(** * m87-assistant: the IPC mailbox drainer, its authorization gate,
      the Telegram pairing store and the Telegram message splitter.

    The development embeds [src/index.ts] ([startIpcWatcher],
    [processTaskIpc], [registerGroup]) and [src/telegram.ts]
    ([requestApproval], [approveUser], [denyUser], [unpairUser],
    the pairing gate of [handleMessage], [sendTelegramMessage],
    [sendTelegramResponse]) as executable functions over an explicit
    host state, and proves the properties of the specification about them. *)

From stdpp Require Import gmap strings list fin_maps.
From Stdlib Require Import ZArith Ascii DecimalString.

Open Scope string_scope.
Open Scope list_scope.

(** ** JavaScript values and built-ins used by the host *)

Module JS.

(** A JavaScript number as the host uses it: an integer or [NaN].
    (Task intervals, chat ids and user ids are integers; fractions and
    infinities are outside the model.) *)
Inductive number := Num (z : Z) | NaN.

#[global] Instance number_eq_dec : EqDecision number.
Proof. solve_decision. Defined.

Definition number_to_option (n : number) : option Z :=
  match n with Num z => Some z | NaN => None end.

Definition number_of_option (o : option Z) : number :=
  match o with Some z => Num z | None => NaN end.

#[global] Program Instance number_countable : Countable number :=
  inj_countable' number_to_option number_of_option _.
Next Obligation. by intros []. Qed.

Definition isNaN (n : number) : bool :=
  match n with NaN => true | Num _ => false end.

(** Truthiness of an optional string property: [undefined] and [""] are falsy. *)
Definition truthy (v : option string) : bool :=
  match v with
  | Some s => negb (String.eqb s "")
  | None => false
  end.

· · ·

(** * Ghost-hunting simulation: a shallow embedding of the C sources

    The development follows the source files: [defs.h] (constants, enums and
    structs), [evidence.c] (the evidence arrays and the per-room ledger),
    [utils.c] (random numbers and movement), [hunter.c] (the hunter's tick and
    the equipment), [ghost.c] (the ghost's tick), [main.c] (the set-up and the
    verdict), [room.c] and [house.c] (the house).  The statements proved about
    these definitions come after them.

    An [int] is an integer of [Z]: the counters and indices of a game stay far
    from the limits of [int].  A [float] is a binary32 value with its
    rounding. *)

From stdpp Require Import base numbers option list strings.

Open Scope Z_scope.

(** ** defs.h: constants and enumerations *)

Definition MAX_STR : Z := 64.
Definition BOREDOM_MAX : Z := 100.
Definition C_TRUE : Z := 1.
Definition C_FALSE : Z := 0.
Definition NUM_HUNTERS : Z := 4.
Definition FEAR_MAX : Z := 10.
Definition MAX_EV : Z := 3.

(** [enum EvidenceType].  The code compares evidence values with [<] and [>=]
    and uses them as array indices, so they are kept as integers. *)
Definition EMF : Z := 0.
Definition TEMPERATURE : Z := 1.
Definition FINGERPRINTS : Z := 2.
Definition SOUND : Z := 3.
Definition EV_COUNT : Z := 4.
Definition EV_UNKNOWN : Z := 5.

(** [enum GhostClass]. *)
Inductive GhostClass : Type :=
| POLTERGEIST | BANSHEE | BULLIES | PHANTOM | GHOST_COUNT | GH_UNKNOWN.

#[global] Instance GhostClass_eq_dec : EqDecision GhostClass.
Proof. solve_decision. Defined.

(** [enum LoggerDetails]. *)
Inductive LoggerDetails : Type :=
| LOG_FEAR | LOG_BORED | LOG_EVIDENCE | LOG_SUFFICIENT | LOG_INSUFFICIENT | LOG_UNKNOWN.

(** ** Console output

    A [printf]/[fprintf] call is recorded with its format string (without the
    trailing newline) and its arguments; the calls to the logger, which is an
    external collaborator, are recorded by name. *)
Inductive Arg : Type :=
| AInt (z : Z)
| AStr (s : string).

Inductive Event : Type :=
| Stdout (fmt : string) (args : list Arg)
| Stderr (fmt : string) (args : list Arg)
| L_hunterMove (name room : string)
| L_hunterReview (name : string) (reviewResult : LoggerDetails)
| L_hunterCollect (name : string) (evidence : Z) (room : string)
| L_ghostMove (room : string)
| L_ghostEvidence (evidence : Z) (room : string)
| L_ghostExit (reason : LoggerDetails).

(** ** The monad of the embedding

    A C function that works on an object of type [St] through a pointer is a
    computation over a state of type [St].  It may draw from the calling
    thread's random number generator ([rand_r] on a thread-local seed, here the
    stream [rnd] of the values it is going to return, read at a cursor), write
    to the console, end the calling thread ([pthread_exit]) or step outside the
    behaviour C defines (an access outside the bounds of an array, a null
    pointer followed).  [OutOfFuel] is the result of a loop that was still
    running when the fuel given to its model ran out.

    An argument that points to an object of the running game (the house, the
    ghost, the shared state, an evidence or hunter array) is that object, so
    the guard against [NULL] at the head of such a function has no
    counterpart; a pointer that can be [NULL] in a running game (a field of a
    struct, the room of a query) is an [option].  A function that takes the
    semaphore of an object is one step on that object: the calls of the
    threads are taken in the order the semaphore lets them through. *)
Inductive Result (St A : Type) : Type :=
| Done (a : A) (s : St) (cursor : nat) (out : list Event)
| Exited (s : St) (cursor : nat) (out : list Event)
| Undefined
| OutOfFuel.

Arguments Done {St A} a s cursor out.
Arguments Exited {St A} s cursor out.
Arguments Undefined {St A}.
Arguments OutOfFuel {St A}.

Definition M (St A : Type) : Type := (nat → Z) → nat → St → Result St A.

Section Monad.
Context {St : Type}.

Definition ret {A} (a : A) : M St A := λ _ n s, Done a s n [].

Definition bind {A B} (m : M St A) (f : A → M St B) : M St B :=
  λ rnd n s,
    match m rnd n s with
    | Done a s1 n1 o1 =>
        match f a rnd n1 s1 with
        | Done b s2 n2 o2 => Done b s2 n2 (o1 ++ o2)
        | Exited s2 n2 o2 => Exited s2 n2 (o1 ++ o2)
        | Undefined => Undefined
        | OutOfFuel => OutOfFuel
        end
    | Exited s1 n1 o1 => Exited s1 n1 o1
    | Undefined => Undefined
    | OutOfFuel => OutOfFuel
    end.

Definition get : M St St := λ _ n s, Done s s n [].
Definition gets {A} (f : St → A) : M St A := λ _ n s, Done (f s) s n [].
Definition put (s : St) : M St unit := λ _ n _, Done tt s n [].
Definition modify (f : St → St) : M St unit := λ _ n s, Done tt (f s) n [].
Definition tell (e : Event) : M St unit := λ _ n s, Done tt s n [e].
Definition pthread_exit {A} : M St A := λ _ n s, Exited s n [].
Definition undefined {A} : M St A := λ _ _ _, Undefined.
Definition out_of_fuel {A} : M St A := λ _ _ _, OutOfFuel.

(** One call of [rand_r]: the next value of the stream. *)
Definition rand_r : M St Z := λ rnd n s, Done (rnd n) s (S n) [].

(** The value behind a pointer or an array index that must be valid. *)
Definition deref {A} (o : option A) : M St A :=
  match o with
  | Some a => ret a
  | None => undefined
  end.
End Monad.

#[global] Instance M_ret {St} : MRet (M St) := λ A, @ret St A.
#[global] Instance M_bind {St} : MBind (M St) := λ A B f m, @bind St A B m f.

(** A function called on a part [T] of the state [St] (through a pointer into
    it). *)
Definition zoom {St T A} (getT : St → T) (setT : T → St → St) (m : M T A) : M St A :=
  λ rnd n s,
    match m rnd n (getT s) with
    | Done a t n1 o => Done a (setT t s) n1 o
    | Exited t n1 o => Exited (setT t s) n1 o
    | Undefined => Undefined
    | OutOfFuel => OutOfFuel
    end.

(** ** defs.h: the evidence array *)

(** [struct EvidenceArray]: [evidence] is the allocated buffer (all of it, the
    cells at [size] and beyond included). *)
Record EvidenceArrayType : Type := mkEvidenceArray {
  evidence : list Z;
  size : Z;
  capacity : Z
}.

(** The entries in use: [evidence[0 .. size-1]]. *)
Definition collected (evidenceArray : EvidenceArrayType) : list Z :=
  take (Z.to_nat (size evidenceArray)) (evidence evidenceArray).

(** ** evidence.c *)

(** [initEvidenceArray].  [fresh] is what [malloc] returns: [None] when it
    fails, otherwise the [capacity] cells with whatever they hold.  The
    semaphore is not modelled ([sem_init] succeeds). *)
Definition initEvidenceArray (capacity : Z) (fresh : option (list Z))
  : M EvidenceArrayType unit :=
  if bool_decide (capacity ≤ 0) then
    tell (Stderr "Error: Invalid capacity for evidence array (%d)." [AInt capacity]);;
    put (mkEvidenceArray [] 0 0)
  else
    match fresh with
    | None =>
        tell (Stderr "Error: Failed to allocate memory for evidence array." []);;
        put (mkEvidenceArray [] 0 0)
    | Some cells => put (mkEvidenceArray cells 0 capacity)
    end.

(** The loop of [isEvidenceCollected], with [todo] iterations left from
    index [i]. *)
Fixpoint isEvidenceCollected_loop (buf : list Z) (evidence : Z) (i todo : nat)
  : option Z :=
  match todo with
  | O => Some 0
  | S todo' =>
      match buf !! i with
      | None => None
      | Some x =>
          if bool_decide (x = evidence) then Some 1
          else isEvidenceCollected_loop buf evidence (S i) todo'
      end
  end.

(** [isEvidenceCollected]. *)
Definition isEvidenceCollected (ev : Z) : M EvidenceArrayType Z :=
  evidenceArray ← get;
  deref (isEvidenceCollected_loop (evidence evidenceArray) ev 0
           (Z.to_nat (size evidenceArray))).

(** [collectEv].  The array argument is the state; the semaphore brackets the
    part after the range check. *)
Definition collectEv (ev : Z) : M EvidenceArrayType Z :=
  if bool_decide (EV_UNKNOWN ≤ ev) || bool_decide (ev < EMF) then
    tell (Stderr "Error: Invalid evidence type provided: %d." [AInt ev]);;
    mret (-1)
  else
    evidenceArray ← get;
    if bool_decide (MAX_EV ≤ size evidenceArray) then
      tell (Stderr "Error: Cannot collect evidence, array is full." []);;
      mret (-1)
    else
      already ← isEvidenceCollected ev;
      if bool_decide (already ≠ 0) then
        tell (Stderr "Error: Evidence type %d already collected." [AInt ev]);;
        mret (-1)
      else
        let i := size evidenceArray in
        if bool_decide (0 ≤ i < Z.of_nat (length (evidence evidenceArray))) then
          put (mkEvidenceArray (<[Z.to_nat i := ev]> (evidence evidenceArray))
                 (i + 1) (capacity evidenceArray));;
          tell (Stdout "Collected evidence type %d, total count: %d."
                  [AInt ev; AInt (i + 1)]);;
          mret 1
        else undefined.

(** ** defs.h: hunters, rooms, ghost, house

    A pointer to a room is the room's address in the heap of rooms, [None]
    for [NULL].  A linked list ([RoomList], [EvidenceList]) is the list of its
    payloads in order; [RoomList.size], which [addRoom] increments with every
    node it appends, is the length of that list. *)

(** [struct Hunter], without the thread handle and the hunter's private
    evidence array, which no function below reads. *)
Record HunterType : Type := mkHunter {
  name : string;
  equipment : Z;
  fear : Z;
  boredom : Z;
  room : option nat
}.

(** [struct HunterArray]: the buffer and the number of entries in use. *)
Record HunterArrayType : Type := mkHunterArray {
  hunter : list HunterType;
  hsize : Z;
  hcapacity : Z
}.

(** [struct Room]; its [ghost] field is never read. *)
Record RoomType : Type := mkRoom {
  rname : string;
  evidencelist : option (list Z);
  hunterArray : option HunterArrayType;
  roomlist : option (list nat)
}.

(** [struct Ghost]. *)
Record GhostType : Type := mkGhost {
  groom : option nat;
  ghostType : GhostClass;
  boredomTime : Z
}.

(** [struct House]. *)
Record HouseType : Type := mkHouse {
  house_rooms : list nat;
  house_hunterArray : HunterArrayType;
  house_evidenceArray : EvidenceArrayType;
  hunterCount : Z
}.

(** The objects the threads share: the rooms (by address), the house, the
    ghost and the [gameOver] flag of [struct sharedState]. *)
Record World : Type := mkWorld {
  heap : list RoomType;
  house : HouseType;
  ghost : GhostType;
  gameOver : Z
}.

· · ·

• _About this exercise_
Extract every line containing the string "they" from the data above.

• _Problem solution_
    and uses them as array indices, so they are kept as integers. *)
    fails, otherwise the [capacity] cells with whatever they hold.  The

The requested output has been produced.